Among the lines below, return each one that contains the word "rewrite".

Data Block Start

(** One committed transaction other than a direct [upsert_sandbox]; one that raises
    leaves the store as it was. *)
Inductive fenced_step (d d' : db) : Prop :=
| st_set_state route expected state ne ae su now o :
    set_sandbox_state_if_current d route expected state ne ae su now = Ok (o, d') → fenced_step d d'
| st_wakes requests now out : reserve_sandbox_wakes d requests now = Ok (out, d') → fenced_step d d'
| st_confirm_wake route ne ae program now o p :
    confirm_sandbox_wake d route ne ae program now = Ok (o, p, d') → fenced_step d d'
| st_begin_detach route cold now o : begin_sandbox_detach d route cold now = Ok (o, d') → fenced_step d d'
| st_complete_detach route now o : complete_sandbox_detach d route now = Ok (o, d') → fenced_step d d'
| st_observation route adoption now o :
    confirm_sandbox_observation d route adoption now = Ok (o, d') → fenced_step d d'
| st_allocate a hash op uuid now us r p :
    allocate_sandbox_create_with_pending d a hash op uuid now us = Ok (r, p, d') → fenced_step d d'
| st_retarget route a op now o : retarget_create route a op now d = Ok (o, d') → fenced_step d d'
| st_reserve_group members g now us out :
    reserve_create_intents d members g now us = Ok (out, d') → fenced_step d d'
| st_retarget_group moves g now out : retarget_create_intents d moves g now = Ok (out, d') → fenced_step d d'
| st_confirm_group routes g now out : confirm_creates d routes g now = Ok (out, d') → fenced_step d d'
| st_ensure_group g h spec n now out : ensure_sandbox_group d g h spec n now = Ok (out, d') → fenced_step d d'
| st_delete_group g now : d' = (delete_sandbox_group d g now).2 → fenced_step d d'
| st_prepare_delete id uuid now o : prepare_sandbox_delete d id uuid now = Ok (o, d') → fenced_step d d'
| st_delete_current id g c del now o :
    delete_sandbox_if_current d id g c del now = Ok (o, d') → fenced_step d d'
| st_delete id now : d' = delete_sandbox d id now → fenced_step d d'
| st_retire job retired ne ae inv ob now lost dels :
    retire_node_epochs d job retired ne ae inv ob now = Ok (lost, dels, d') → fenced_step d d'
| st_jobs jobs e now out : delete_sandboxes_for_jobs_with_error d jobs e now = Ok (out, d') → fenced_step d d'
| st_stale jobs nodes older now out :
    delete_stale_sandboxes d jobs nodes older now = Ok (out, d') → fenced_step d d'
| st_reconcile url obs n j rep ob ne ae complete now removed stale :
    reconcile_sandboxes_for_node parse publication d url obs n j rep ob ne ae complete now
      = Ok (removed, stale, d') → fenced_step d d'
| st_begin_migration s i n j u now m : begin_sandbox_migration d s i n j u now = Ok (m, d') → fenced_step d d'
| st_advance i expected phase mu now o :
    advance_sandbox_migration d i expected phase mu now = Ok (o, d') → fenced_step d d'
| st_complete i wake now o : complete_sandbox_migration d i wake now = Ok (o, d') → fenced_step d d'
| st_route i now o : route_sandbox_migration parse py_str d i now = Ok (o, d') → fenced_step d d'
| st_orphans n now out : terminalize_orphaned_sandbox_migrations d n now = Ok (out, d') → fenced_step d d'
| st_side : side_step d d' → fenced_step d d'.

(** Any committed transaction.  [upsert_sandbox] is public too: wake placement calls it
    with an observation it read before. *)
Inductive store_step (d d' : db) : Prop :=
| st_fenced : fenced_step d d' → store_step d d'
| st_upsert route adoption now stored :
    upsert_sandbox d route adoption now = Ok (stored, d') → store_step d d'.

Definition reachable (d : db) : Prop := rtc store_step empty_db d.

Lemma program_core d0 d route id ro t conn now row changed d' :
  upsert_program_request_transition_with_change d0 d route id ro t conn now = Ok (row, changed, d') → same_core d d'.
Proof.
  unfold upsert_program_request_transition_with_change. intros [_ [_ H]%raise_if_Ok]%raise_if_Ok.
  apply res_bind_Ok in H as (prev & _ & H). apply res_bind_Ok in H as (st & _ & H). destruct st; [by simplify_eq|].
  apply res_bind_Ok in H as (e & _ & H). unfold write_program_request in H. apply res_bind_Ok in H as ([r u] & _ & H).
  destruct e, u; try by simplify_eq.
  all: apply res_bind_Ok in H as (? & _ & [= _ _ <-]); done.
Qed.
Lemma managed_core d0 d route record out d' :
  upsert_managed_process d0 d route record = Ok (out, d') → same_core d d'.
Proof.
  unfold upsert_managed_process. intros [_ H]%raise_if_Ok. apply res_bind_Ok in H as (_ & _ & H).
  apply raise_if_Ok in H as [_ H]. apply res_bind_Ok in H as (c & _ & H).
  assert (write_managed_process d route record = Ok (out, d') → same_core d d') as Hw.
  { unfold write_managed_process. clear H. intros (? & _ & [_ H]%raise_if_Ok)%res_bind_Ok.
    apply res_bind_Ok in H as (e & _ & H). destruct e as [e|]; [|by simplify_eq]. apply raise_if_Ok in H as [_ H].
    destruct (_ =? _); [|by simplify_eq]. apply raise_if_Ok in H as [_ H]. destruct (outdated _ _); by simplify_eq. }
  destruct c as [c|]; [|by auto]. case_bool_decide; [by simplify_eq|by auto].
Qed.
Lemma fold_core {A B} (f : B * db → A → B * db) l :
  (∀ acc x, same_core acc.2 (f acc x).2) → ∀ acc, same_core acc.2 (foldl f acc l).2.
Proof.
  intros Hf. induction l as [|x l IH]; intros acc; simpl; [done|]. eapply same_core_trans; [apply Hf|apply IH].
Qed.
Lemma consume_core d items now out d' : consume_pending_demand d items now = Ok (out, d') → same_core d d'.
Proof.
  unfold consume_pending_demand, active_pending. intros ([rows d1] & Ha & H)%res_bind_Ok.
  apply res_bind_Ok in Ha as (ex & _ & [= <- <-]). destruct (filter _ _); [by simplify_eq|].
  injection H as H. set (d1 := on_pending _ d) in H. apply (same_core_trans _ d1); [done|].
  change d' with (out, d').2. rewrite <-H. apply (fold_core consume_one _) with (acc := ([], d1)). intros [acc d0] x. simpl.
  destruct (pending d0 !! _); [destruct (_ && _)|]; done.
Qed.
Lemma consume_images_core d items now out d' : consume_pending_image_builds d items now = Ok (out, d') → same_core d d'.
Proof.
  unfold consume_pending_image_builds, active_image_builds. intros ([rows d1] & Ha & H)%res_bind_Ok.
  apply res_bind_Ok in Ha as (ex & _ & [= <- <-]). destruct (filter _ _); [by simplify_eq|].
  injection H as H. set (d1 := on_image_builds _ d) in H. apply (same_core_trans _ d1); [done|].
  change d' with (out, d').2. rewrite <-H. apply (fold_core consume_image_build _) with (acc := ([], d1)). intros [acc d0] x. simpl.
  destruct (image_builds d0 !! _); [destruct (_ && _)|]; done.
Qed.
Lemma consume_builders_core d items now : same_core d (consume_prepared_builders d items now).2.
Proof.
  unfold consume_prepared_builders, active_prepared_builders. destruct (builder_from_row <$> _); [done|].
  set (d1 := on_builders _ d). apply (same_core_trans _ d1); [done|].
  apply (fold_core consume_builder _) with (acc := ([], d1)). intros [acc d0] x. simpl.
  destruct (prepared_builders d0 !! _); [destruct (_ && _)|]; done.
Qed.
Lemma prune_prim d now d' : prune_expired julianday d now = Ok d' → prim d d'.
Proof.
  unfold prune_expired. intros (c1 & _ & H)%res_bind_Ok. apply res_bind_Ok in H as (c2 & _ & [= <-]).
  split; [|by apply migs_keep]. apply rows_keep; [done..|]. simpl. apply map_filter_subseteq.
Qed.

Data Block End

• Written response:
  change d' with (out, d').2. rewrite <-H. apply (fold_core consume_one _) with (acc := ([], d1)). intros [acc d0] x. simpl.
  change d' with (out, d').2. rewrite <-H. apply (fold_core consume_image_build _) with (acc := ([], d1)). intros [acc d0] x. simpl.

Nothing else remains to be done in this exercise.